Many babies take formula at some time in their lives. Some begin their lives with formula if breastfeeding is not an option. So, what exactly is in infant formula? Understanding formula and the nutrients provided is important for parents, newborn care specialists and nannies.
In the US, commercial infant formulas are regulated by the Food and Drug Administration (FDA). There are five main components to formula: carbohydrate, protein, fat, vitamins, and minerals. What makes one brand of formula different from the next are the specific carbohydrates and proteins (as well as any additional nutrients in smaller quantities).
What’s in Formula?
- Carbohydrates: Lactose is the main carbohydrate in both breast milk and formulas made from cow’s milk. Corn maltodextrin is sometimes used as a secondary source of carbohydrate in formula. Lactose-free, soy, and special formulas contain one or more of the following carbohydrates: sucrose, corn maltodextrin, modified cornstarch, or corn syrup solids.
- Proteins: Whey and casein are types of proteins. Breast milk contains about 60 percent whey and 40 percent casein. Most formulas have similar protein ratio. Others contain 100 percent whey. Soy formulas contain soy protein isolate – a processed soybean ingredient that is almost pure protein (at least 90 percent). Some brands use partially hydrolyzed soy protein (protein that is partially broken down) to allow for easier digestion.
- Fats: Formulas use a variety of oils to match the fat makeup of breast milk. They include soy oil, coconut oil, palm or palm olein oil, and high oleic sunflower oil. Although palm and palm olein oil are widely used, research has shown that these fats can reduce the absorption of fat and calcium. This would mean that the baby would not absorb as much fat and calcium as she would from a formula that doesn’t contain this oil. The FDA has approved the addition of two long-chain fatty acids to formula: DHA (docosahexaenoic acid) and ARA (arachidonic acid), which are now standard ingredients in formula. Both of these substances are found in breast milk when the mother’s diet is adequate, and both are important for brain and vision development.
- Vitamins and Minerals: Most words on the ingredient label for formula describe vitamins and minerals. These words can be hard to figure out – for example, ferrous sulfate is iron, sodium ascorbate is vitamin C, and calcium pantothenate is vitamin B5. The AAP recommends that all healthy babies who aren’t breastfed exclusively be given iron-fortified formula until their first birthday. It’s important that babies receive the minimum recommended amount of iron (0.27 mg daily for infants 0 to 6 months; 11 mg daily for babies 7 to 12 months) to prevent iron-deficiency anemia.
What’s Added to Formula?
Manufacturers might vary in their formula recipes by a few ingredients including probiotics, prebiotics, dietary fiber, and amino acids.

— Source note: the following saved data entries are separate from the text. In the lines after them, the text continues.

(* ===== verification/OutcomeSet.v ===== *)
(** * Content-addressed sets of outcome hashes

    [src/internal/control/outcome_hashset_v5.go] and the manifest readers of
    [ordinal_exposure_v5.go]: an exact set of SHA-256 hashes as a Merkle tree of
    three levels.  Hashes that agree on 16 bits form a group; a group is cut into
    leaves of 4096; the leaves that agree on 8 bits are listed by a block, the
    blocks by the root manifest.  Go maps keyed by digest are [gmap]s, read in the
    order of [map_to_list]; a nil slice is [None] where the code tests for it. *)

From S2P Require Import Prelude GoBytes Ordering GoText Sha256 FactId.
Import GoText Sha256.

Module OutcomeSet.

Definition outcomeLeafDomainV5 : bytes := to_bytes "TASKGATE-V5-HASH-LEAF" ++ [byte_of 0].
Definition outcomeBlockDomainV5 : bytes := to_bytes "TASKGATE-V5-HASH-BLOCK" ++ [byte_of 0].
Definition outcomeSetDomainV5 : bytes := to_bytes "TASKGATE-V5-HASH-SET" ++ [byte_of 0].
Definition outcomeLeafChunkSize : nat := 4096.

(** ** Data *)
Record OutcomeSetV5 := MkSet {
  SetSHA256 : string;
  Cardinality : Z;
  BlockCount : Z;
  RootManifest : bytes;
}.

Record OutcomeHashLeafV5 := MkLeaf {
  LeafSHA256 : string;
  Prefix16 : Z;
  ChunkIndex : Z;
  leafCardinality : Z;
  Payload : bytes;
}.

Record OutcomeHashBlockV5 := MkBlock {
  BlockSHA256 : string;
  Prefix8 : Z;
  blockCardinality : Z;
  Manifest : bytes;
}.

Record OutcomeHashSetObjectsV5 := MkObjects {
  objSet : OutcomeSetV5;
  Leaves : gmap string OutcomeHashLeafV5;
  Blocks : gmap string OutcomeHashBlockV5;
  Members : option (list bytes);
}.

Record OrdinalDynamicFact := MkDynamicFact {
  dynSHA256 : string;
  dynKind : string;
  dynPayload : bytes;
}.
Lemma persist_holds M N st st' objects xs : members_ok M -> members_ok N ->
  (forall x y, x ∈ xs -> y ∈ xs -> sha256HexV5 x = sha256HexV5 y -> x = y) -> texts M ⊆ xs -> texts N ⊆ xs ->
  parts_held st M -> extends M N (Leaves objects) (Blocks objects) -> objSet objects = the_set N -> store_valid st ->
  persistV5SetObjectsTx st objects = Ok st' -> holds st' N.
Proof.
  intros HM HN nocoll HxM HxN Hparts [E1 E2 E3 E4] Hset Hv Hp. destruct (persist_ok _ _ _ Hp Hv) as (Hle & _ & HL & HB & HS & _).
  destruct (parts_le _ _ _ Hle Hparts) as [PB PL]. pose proof (all_leaves_wf M HM) as WM. pose proof (all_leaves_wf N HN) as WN. rewrite Forall_forall in WM, WN.
  rewrite Hset in HS. split; [done|]. split.
  - assert (forall b c xs', b ∈ root_blocks N -> c ∈ root_blocks xs' -> members_ok xs' -> texts xs' ⊆ xs -> BlockSHA256 c = BlockSHA256 b -> c = b) as Hsame.
    { intros b c xs' (i & Hi & Hui & ->)%elem_root_blocks (j & Hj & Huj & ->)%elem_root_blocks Hxs' Hsub E. apply block_cross; [done|done|done|done|].
      apply nocoll; [by apply Hsub, block_text|by apply HxN, block_text|]. by rewrite !block_sha in E. }
    intros b Hb. destruct (E4 b Hb) as [[c Hc]|(c & Hc & E)].
    + destruct (E3 _ _ Hc) as [HcN Ed]. rewrite (HB _ _ Hc). by rewrite (Hsame b c N) by done.
    + rewrite <- E, (PB c Hc). by rewrite (Hsame b c M) by done.
  - intros l Hl. destruct (E2 l Hl) as [[k Hk]|(k & Hk & E)].
    + destruct (E1 _ _ Hk) as [HkN Ed]. rewrite (HL _ _ Hk) by auto. f_equal. f_equal. apply leaf_wf_eq; [by apply WN|by apply WN|].
      apply nocoll; [by apply HxN, leaf_text|by apply HxN, leaf_text|]. rewrite <- !leaf_wf_digest by auto. done.
    + rewrite <- E, (PL k Hk). f_equal. f_equal. apply leaf_wf_eq; [by apply WM|by apply WN|].
      apply nocoll; [by apply HxM, leaf_text|by apply HxN, leaf_text|]. rewrite <- !leaf_wf_digest by auto. done.
Qed.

- Probiotics: Some formulas add probiotics or the “good” bacteria that live in the gut. Probiotics give formula-fed babies the same bacteria that breastfed babies have, to keep their intestines healthier.

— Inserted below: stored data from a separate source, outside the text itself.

(* ===== verification/OutcomeProps.v ===== *)
(** * Outcome sets: what the component promises

    The codecs, the object graph and its digest, difference and union in memory
    and in a transaction, and the history of a root. *)

From S2P Require Import Prelude GoBytes Ordering GoText Sha256 FactId Witness OutcomeSet OutcomeLists OutcomeCodec OutcomeBuild OutcomeVerify OutcomeRadix OutcomeMerge OutcomeLoad OutcomeStore.
Import GoText Sha256 OutcomeSet OutcomeLists OutcomeCodec OutcomeBuild OutcomeVerify OutcomeRadix OutcomeMerge OutcomeLoad OutcomeStore.

Module OutcomeProps.

(** ** A demonstration: three hashes, two of them in one group *)
Definition demo_hash (prefix last : Z) : bytes := be_uint16 prefix ++ replicate 29 (byte_of 0) ++ [byte_of last].
Definition demo_a : bytes := demo_hash 258 1.
Definition demo_b : bytes := demo_hash 258 2.
Definition demo_c : bytes := demo_hash 772 3.

Lemma demo_hashes : Forall hash32 [demo_a; demo_b; demo_c].
Proof. repeat constructor. Qed.

Definition no_members (o : OutcomeHashSetObjectsV5) : OutcomeHashSetObjectsV5 := MkObjects (objSet o) (Leaves o) (Blocks o) None.

#[local] Opaque sha256HexV5 seqZ.

(** What is hashed in a graph: its root, its leaves, its blocks. *)
Definition graph_texts (o : OutcomeHashSetObjectsV5) : list bytes :=
  RootManifest (objSet o) :: map Payload (map_values (Leaves o)) ++ map Manifest (map_values (Blocks o)).

Section helpers.

Lemma built_members input o : Forall hash32 input -> Z.of_nat (length input) < 2 ^ 31 -> buildOutcomeHashSetFromBinaryV5 input = Ok o ->
  members_ok (uniqueOutcomeHashesV5 input) /\ graph_of (uniqueOutcomeHashesV5 input) o /\
  buildOutcomeHashSetFromBinaryV5 (uniqueOutcomeHashesV5 input) = Ok o.
Proof.
  intros HF Hn Hb. pose proof (unique_ok input HF Hn) as HM. split; [done|]. split; [by apply build_graph|]. by rewrite build_unique.
Qed.

Lemma built_set input o : Forall hash32 input -> Z.of_nat (length input) < 2 ^ 31 -> buildOutcomeHashSetFromBinaryV5 input = Ok o ->
  objSet o = the_set (uniqueOutcomeHashesV5 input).
Proof. intros HF Hn Hb. by destruct (built_members input o HF Hn Hb) as (_ & [E _] & _). Qed.

Lemma union_unique l r : spec_union (uniqueOutcomeHashesV5 l) r = uniqueOutcomeHashesV5 (l ++ r).
Proof. apply unique_ext. intros x. by rewrite !elem_of_app, elem_unique. Qed.

Lemma novel_ext l k r : (forall x, x ∈ l <-> x ∈ k) -> spec_novel l r = spec_novel k r.
Proof. intros E. apply list_filter_iff. intros x. by rewrite E. Qed.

- Prebiotics: Some formulas have prebiotics, which are carbs that help the good bacteria stay and grow in the baby’s gut. Ask the doctor what the baby needs.
- Dietary Fiber: Soy fiber is added to soy formula for the temporary treatment of diarrhea in babies who are older than 6 months and in toddlers. The only formula currently available containing fiber is Similac Expert Care for Diarrhea, which is clinically shown to reduce the duration of diarrhea.
- Amino Acids: Amino acids such as taurine, methionine, and carnitine are added to soy formulas, and sometimes to cows milk formulas, to match the amino acids in breast milk.
As with any category of products, there are constantly new formulas coming into the market. Some are designed to reduce a child’s exposure to herbicides, pesticides and chemicals (Organic formulas). Formulas labeled “organic” must be certified by the U.S. Department of Agriculture. Some formulas claim to relieve problems such as colic or acid reflux. These formulas have a protein ratio similar to breast milk and vary slightly in composition from regular formula. Often, specialty formulas are substantially more expensive and not significantly different in key nutritional value. Hypoallergenic formulas are usually made with cow’s milk, they’re processed so that the allergy-causing protein is broken down in order to be more easily digestible for baby.
The FDA and AAP warn against using recipes to make homemade infant formula. Using homemade infant formula can lead to serious health problems for the baby. A baby’s nutritional needs are very specific, especially in the first year of life.